> _GIVEN RECORDS_:
(* ===== verification/RalPrint.v ===== *)
(** * The printing functions of the MIH link adapter

    The print_* functions of mRALlteInt_msg.c and mRALu_print_buffer of
    mRALlteInt_main.c.  Each takes the buffer and the offset its pointer argument
    stands for.  Except for print_mihf_id, mRALu_print_buffer and
    print_link_cfg_param, which loop on a length found in the data, they read at
    fixed offsets and only log. *)

From S2P Require Import Prelude CMem CFormat RalPrimitives RalState.

Local Open Scope string_scope.
Local Open Scope Z_scope.

(** The build sets OUTPUT_LEVEL_1 and leaves the other two out. *)
Definition OUTPUT_LEVEL_1 : bool := true.
Definition OUTPUT_LEVEL_2 : bool := false.
Definition OUTPUT_LEVEL_3 : bool := false.

(** A [char] read through a [char *]: signed. *)
Definition signed8 (b : Z) : Z := if b <? 128 then b else b - 256.

Definition mRALu_print_buffer (str : list Z) (off : nat) (length : Z) : M unit :=
  for_loop length (fun i =>
    b ← lift (str !! (off + i)%nat);
    DEBUG "-%hhx-" [b] ;;
    when (Z.of_nat i mod 8 =? 7) (DEBUG "\n" [])) ;;
  DEBUG ",	 length %d\n\n" [length].

Definition print_header (str : list Z) (off : nat) : M unit :=
  mid ← field MIH_C_Header "Message_ID" str off;
  DEBUG "[mRAL]:   MID (Message ID) = %hhx0%hhx \n" [mid; Z.shiftr mid 8] ;;
  DEBUG "[mRAL]:      > Service Identifier (sid) =" [] ;;
  let sid := Z.shiftr (Z.land mid SID_PRINT) 4 in
  let aid := Z.shiftr mid 8 in
  switch sid
    [(SID_SERVICE_MANAGEMENT, DEBUG " Service Management (1)\n" []);
     (SID_EVENT_SERVICE, DEBUG " Event Service (2)\n" []);
     (SID_COMMAND_SERVICE, DEBUG " Command Service (3)\n" []);
     (SID_INFORMATION_SERVICE, DEBUG " Information Service (4)\n" [])]
    (DEBUG " Not recognized! \n" []) ;;
  DEBUG "[mRAL]:      > Operation Code (opcode)  =" [] ;;
  switch (Z.shiftr (Z.land mid OPCODE_PRINT) 2)
    [(OP_CONFIRM, DEBUG " Confirm (0)\n" []);
     (OP_REQUEST, DEBUG " Request (1)\n" []);
     (OP_RESPONCE, DEBUG " Responce (2)\n" []);
     (OP_INDICATION, DEBUG " Indication (4)\n" [])]
    (DEBUG " Not recognized! \n" []) ;;
  DEBUG "[mRAL]:      > Action Identifier (AID)  =" [] ;;
  when (sid =? SID_SERVICE_MANAGEMENT)
    (switch aid
      [(AID_CAPABILITY_DISCOVER, DEBUG " Capability Discover (1)\n" []);
       (AID_EVENT_SUBSCRIBE, DEBUG " Event Subscribe (4)\n" []);
       (AID_EVENT_UNSUBSCRIBE, DEBUG " Event Unsubscribe (5)\n" []);
       (AID_LINK_REGISTER_INDICATION, DEBUG " Link Register Ind (6)\n" [])]
      (DEBUG " Not recognized! \n" [])) ;;
  when (sid =? SID_EVENT_SERVICE)
    (switch aid
      [(AID_LINK_DETECTED, DEBUG " Link Detected (1)\n" []);
       (AID_LINK_UP, DEBUG " Link Up (2)\n" []);
       (AID_LINK_DOWN, DEBUG " Link Down (3)\n" []);
       (AID_LINK_PARAMETERS_REPORT, DEBUG " Link Parameters Report (5)\n" []);
       (AID_LINK_GOING_DOWN, DEBUG " Link Going Down (6)\n" [])]
      (DEBUG " Not recognized! \n" [])) ;;
  when (sid =? SID_COMMAND_SERVICE)
    (switch aid
      [(AID_LINK_GET_PARAMETERS, DEBUG " Link Get Parameters (1)\n" []);
       (AID_LINK_CONFIGURE_THRESHOLDS, DEBUG " Link Configure Thresholds (2)\n" []);
       (AID_LINK_ACTIONS, DEBUG " Link Actions (3)\n" [])]
      (DEBUG " Not recognized! \n" [])) ;;
  when (sid =? SID_INFORMATION_SERVICE) (DEBUG " Add AI \n" []) ;;
  tid ← field MIH_C_Header "Transaction_ID" str off;
  DEBUG "[mRAL]:   Transition ID (Tid) = %d " [Z.land (Z.shiftr tid 8) TID_PRINT] ;;
  len ← field MIH_C_Header "Payload_Length" str off;
  DEBUG " - Payload Length = %d \n\n" [Z.shiftr len 8].

Definition print_mihf_id (str : list Z) (off : nat) : M unit :=
  let off := (off + 2)%nat in
  fin ← lift (str !! off);
  for_loop (signed8 fin + 1) (fun i => c ← lift (str !! (off + i)%nat); DEBUG "%c" [c]) ;;
  DEBUG "\n" [].

Definition print_link_id_3GPP (str : list Z) (off : nat) : M unit :=
  DEBUG "[mRAL]:		- Link Type: " [] ;;
  lt ← field MIH_C_Link_ID_3GPP "LinkType" str off;
  switch lt [(LINK_TYPE_3GPP, DEBUG "UMTS \n" [])] (DEBUG "Link Type not recognized \n \n" []) ;;
  DEBUG "[mRAL]:		- 3GPP Address: " [] ;;
  base ← addr MIH_C_Link_ID_3GPP "Address_3GPP.Addr_Val_3GPP" off;
  for_loop MIH_3GPP_ADDRESS_LENGTH (fun i =>
    b ← lift (str !! (base + i)%nat);
    DEBUG "%hhx" [b] ;;
    when (negb (Z.of_nat i =? MIH_3GPP_ADDRESS_LENGTH - 1)) (DEBUG "--" [])) ;;
  DEBUG "\n\n" [].

Definition print_link_tuple_id_3GPP (str : list Z) (off : nat) : M unit :=
  o ← addr MIH_C_Link_Tuple_Id_3GPP "Link_ID_3GPP" off;
  print_link_id_3GPP str o.

Definition print_status (str : list Z) (off : nat) : M unit :=
  DEBUG "[mRAL]:		- Status: " [] ;;
  v ← field MIH_C_Status "Status_Value" str off;
  switch v
    [(STATUS_SUCCESS, DEBUG "Success (0) \n" []);
     (STATUS_UNSPECIFIED_FAILURE, DEBUG "Unspecified Failure (1) \n" []);
     (STATUS_REJECTED, DEBUG "Rejected (2) \n" []);
     (STATUS_AUTHORIZATION_FAILURE, DEBUG "Authorization Failure (3) \n" []);
     (STATUS_NETWORK_ERROR, DEBUG "Network Error (4) \n" [])]
    (DEBUG "Status not recognized \n" []) ;;
  DEBUG "\n" [].

(** [if (v & bit) DEBUG(msg);] *)
Definition debug_bit (v bit : Z) (msg : string) : M unit :=
  when (negb (Z.land v bit =? 0)) (DEBUG msg []).

Definition print_link_evt_list (str : list Z) (off : nat) : M unit :=
  DEBUG "[mRAL]:		- " [] ;;
  v ← field MIH_C_Link_Evt_List "Evt_List_Data.Evt_List_Oct[3]" str off;
  debug_bit v EVT_LIST_LINK_DETECTED " Link_Detected -" ;;
  debug_bit v EVT_LIST_LINK_UP " Link_Up -" ;;
  debug_bit v EVT_LIST_LINK_DOWN " Link_Down -" ;;
  debug_bit v EVT_LIST_LINK_PARAMETERS_REPORT " Link_Param_Reports -" ;;
  debug_bit v EVT_LIST_LINK_GOING_DOWN " Link_Going_Down -" ;;
  debug_bit v EVT_LIST_LINK_HANDOVER_IMMINENT " Link_Handover_Imminent -" ;;
  debug_bit v EVT_LIST_LINK_HANDOVER_COMPLETE " Link_Handover_Complete -" ;;
  debug_bit v EVT_LIST_PDU_TRANSMIT_STATUS " Link_PDU_Transmit_Status -" ;;
  DEBUG "\n\n" [].

Definition print_link_cmd_list (str : list Z) (off : nat) : M unit :=
  DEBUG "[mRAL]:		- Command List Values: " [] ;;
  v ← field MIH_C_Link_Cmd_List "Cmd_List_Data.Cmd_List_Oct[3]" str off;
  debug_bit v CMD_LIST_LINK_EVENT_SUBSCRIBE "Link_Event_Subscribe -" ;;
  debug_bit v CMD_LIST_LINK_EVENT_UNSUBSCRIBE "Link_Event_Unsubscribe -\n" ;;
  debug_bit v CMD_LIST_LINK_GET_PARAMETERS "[mRAL]:		   - Link_Get_Parameters - " ;;
  debug_bit v CMD_LIST_LINK_CONFIGURE_THRESHOLDS "Link_Configure_Thresholds - " ;;
  debug_bit v CMD_LIST_LINK_ACTION " Link_Action" ;;
  DEBUG "\n\n" [].

(** The [switch] of case (1) on the parameter number comes after its [break] and
    is never reached. *)
Definition print_link_cfg_param (str : list Z) (off : nat) : M unit :=
  choice ← field MIH_C_Link_Cfg_Param "Link_Param_Type_Choice" str off;
  num ← field MIH_C_Link_Cfg_Param "Link_Param_Type_Num" str off;
  switch choice
    [(0, DEBUG "[mRAL]:		- Generic Link Parameter (0): " [] ;;
         switch num
           [(0, DEBUG "Data Rate (0) \n" []);
            (1, DEBUG "Signal Strength (1) \n" []);
            (2, DEBUG "SINR (2) \n" []);
            (3, DEBUG "Throughput (3) \n" []);
            (4, DEBUG "Packet Error Rate (4) \n" [])]
           (DEBUG "Not recognized \n" []));
     (1, DEBUG "[mRAL]:		- QoS List Parameters (1): " [])]
    (DEBUG " Parameter not recognized \n" []) ;;
  DEBUG "[mRAL]:		- Link Th_Action: " [] ;;
  act ← field MIH_C_Link_Cfg_Param "Th_Action" str off;
  switch act
    [(LINK_TH_ACTION_SET_NORMAL, DEBUG "Set normal threshold (0) \n" []);
     (LINK_TH_ACTION_SET_ONE_SHOT, DEBUG "Set one-shot threshold (1) \n" []);
     (LINK_TH_ACTION_CANCEL, DEBUG "Cancel threshold (2) \n" [])]
    (DEBUG "Not recognized \n" []) ;;
  DEBUG "[mRAL]:		- Link Threshold List Length: " [] ;;
  n ← field MIH_C_Link_Cfg_Param "Threshold_List.Length" str off;
  DEBUG " %d \n" [n] ;;
  th ← addr MIH_C_Link_Cfg_Param "Threshold_List.Threshold" off;
  for_loop n (fun i =>
    let p := (th + i * sizeof MIH_C_Threshold)%nat in
    v ← field MIH_C_Threshold "Threshold_Val" str p;
    DEBUG "[mRAL]:		- List Element: %d  Link Threshold_Value: %d \n" [Z.of_nat i + 1; v / CONVERSION] ;;
    DEBUG "[mRAL]:		- List Element: %d  Link Threshold_X_Dir: " [Z.of_nat i + 1] ;;
    d ← field MIH_C_Threshold "Threshold_X_Dir" str p;
    switch d
      [(ABOVE_THRESHOLD, DEBUG "ABOVE THRESHOLD (0) \n" []);
       (BELOW_THRESHOLD, DEBUG "BELOW THRESHOLD (1) \n" [])]
      (DEBUG "Reserved \n" [])).

Definition print_link_cfg_status (str : list Z) (off : nat) : M unit :=
  v ← field MIH_C_Link_Cfg_Status "Threshold.Threshold_Val" str off;
  DEBUG "[mRAL]:		- Link Cfg Status Param - Threshold_Val: %d \n" [v] ;;
  DEBUG "[mRAL]:		- Link Cfg Status Param - Threshold_X_Dir: " [] ;;
  d ← field MIH_C_Link_Cfg_Status "Threshold.Threshold_X_Dir" str off;
  switch d
    [(ABOVE_THRESHOLD, DEBUG "ABOVE THRESHOLD (0) \n" []);
     (BELOW_THRESHOLD, DEBUG "BELOW THRESHOLD (1) \n" [])]
    (DEBUG "Reserved \n" []) ;;
  DEBUG "[mRAL]:		- Link Cfg Status Param - Config Status: " [] ;;
  c ← field MIH_C_Link_Cfg_Status "Config_Status" str off;
  switch c
    [(CONFIG_STATUS_SUCCESS, DEBUG "SUCCESS (0) \n" []);
     (CONFIG_STATUS_ERROR, DEBUG "ERROR (1) \n" [])]
    (DEBUG "Wrong Value! \n" []).

(** ** What the printing functions leave alone *)

Lemma log_only_field t path str off o u :
  designate t path = Some (o, u) -> (off + o + sizeof u <= length str)%nat ->
  LogOnly (field t path str off).
Proof. intros. apply log_only_lift. eapply load_is_Some; eauto. Qed.

Lemma log_only_at {A} (str : list A) i : (i < length str)%nat -> LogOnly (lift (str !! i)).
Proof. intros. by apply log_only_lift, lookup_lt_is_Some. Qed.

Lemma log_only_addr t path off : is_Some (offset_of t path) -> LogOnly (addr t path off).
Proof. intros H. by apply log_only_lift, fmap_is_Some. Qed.

Ltac solve_field :=
  eapply log_only_field; [vm_compute; reflexivity | cbn [sizeof]; lia].

#[export] Hint Extern 1 (LogOnly (field _ _ _ _)) => solve_field : typeclass_instances.
#[export] Hint Extern 1 (LogOnly (addr _ _ _)) =>
  (apply log_only_addr; vm_compute; eexists; reflexivity) : typeclass_instances.

#[export] Instance log_only_debug_bit v bit msg : LogOnly (debug_bit v bit msg).
Proof. unfold debug_bit. apply _. Qed.

Lemma print_header_log str off : (off + 8 <= length str)%nat -> LogOnly (print_header str off).
Proof. intros. unfold print_header. apply _. Qed.

Lemma print_status_log str off : (off + 3 <= length str)%nat -> LogOnly (print_status str off).
Proof. intros. unfold print_status. apply _. Qed.

Lemma print_link_evt_list_log str off : (off + 6 <= length str)%nat -> LogOnly (print_link_evt_list str off).
Proof. intros. unfold print_link_evt_list. apply _. Qed.

Lemma print_link_cmd_list_log str off : (off + 6 <= length str)%nat -> LogOnly (print_link_cmd_list str off).
Proof. intros. unfold print_link_cmd_list. apply _. Qed.

Lemma print_link_cfg_status_log str off : (off + 6 <= length str)%nat -> LogOnly (print_link_cfg_status str off).
Proof. intros. unfold print_link_cfg_status. apply _. Qed.

Lemma addr_ret t path off o : offset_of t path = Some o -> addr t path off = mret (off + o)%nat.
Proof. unfold addr. intros ->. reflexivity. Qed.

(** Walk through a sequence of logging computations, keeping known results. *)
Ltac log_steps :=
  repeat match goal with
  | |- LogOnly (mret _ ≫= _) => rewrite ret_bind
  | |- LogOnly (_ ≫= _) => apply log_only_bind; [apply _ | intros ?]
  end.

Lemma print_link_id_3GPP_log str off :
  (off + 11 <= length str)%nat -> LogOnly (print_link_id_3GPP str off).
Proof.
  intros. unfold print_link_id_3GPP. rewrite (addr_ret _ _ _ 3) by reflexivity.
  log_steps. apply log_only_bind; [|apply _]. apply log_only_for_loop. intros j Hj.
  change (Z.to_nat MIH_3GPP_ADDRESS_LENGTH) with 8%nat in Hj.
  apply log_only_bind; [apply log_only_at; lia | apply _].
Qed.

Lemma print_link_tuple_id_3GPP_log str off :
  (off + 13 <= length str)%nat -> LogOnly (print_link_tuple_id_3GPP str off).
Proof.
  intros. unfold print_link_tuple_id_3GPP. rewrite (addr_ret _ _ _ 2) by reflexivity.
  rewrite ret_bind. apply print_link_id_3GPP_log. lia.
Qed.

(** ** print_link_cfg_param stays inside the buffer exactly when the announced
       number of thresholds does *)

(** The thresholds announced by the parameter at [off] end inside the buffer. *)
Definition cfg_param_fits (str : list Z) (off : nat) : Prop :=
  exists n, str !! (off + 4)%nat = Some n /\ (off + 5 + 3 * Z.to_nat n <= length str)%nat.

Lemma field_u8 t path str off o b :
  designate t path = Some (o, U8) -> str !! (off + o)%nat = Some b -> field t path str off = mret b.
Proof.
  unfold field, load. intros -> H; simpl. unfold slice.
  pose proof (lookup_lt_Some _ _ _ H) as Hl.
  rewrite (proj2 (Nat.leb_le _ _)) by (simpl; lia). simpl.
  rewrite (drop_S _ _ _ H). simpl. rewrite Z.add_0_r. reflexivity.
Qed.

Lemma print_link_cfg_param_log str off :
  cfg_param_fits str off -> LogOnly (print_link_cfg_param str off).
Proof.
  intros (n & Hn & Hlen). unfold print_link_cfg_param. rewrite (addr_ret _ _ _ 5) by reflexivity.
  pose proof (field_u8 MIH_C_Link_Cfg_Param "Threshold_List.Length" str off 4 n eq_refl Hn) as ->.
  log_steps. apply log_only_for_loop. intros j Hj. change (sizeof MIH_C_Threshold) with 3%nat.
  log_steps. apply _.
Qed.

Lemma field_stuck t path str off o u :
  designate t path = Some (o, u) -> (length str < off + o + sizeof u)%nat -> Stuck (field t path str off).
Proof. intros Hd Hl s. unfold field. erewrite load_None by (eauto; lia). reflexivity. Qed.

(** Walk towards the access that is out of bounds. *)
Ltac stuck_steps :=
  repeat match goal with
  | |- Stuck (mret _ ≫= _) => rewrite ret_bind
  | |- Stuck (field _ _ _ _ ≫= _) =>
      first [apply stuck_bind; eapply field_stuck; [vm_compute; reflexivity | cbn [sizeof]; lia]
            | apply stuck_after; intros ?]
  | |- Stuck (_ ≫= _) => apply stuck_after; intros ?
  end.

#[export] Instance cfg_param_fits_dec str off : Decision (cfg_param_fits str off).
Proof.
  unfold cfg_param_fits. destruct (str !! (off + 4)%nat) as [n|] eqn:E.
  - destruct (decide (off + 5 + 3 * Z.to_nat n <= length str)%nat) as [Hl|Hl]; [left; eauto|].
    right. intros (m & Hm & Hl'). simplify_eq. lia.
  - right. intros (m & Hm & _). discriminate.
Defined.

Lemma print_link_cfg_param_stuck str off :
  ~ cfg_param_fits str off -> Stuck (print_link_cfg_param str off).
Proof.
  intros Hf. unfold print_link_cfg_param. rewrite (addr_ret _ _ _ 5) by reflexivity.
  destruct (str !! (off + 4)%nat) as [n|] eqn:Hn; cycle 1.
  { apply lookup_ge_None in Hn. stuck_steps. }
  pose proof (field_u8 MIH_C_Link_Cfg_Param "Threshold_List.Length" str off 4 n eq_refl Hn) as ->.
  apply lookup_lt_Some in Hn as Hl.
  assert (length str < off + 5 + 3 * Z.to_nat n)%nat as Hb.
  { destruct (decide (off + 5 + 3 * Z.to_nat n <= length str)%nat); [|lia]. destruct Hf. exists n. eauto. }
  stuck_steps. change (sizeof MIH_C_Threshold) with 3%nat.
  apply (stuck_for_loop _ _ (Z.to_nat n - 1)); [lia|]. stuck_steps.
Qed.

> _TASK PROMPT_:
With the line holding "QoS List Parameters" as the first and the line holding "let p := (th" as the last, set down that range of the entries above exactly, and nothing else.

> _SOLUTION FOR THIS PROBLEM_:
     (1, DEBUG "[mRAL]:		- QoS List Parameters (1): " [])]
    (DEBUG " Parameter not recognized \n" []) ;;
  DEBUG "[mRAL]:		- Link Th_Action: " [] ;;
  act ← field MIH_C_Link_Cfg_Param "Th_Action" str off;
  switch act
    [(LINK_TH_ACTION_SET_NORMAL, DEBUG "Set normal threshold (0) \n" []);
     (LINK_TH_ACTION_SET_ONE_SHOT, DEBUG "Set one-shot threshold (1) \n" []);
     (LINK_TH_ACTION_CANCEL, DEBUG "Cancel threshold (2) \n" [])]
    (DEBUG "Not recognized \n" []) ;;
  DEBUG "[mRAL]:		- Link Threshold List Length: " [] ;;
  n ← field MIH_C_Link_Cfg_Param "Threshold_List.Length" str off;
  DEBUG " %d \n" [n] ;;
  th ← addr MIH_C_Link_Cfg_Param "Threshold_List.Threshold" off;
  for_loop n (fun i =>
    let p := (th + i * sizeof MIH_C_Threshold)%nat in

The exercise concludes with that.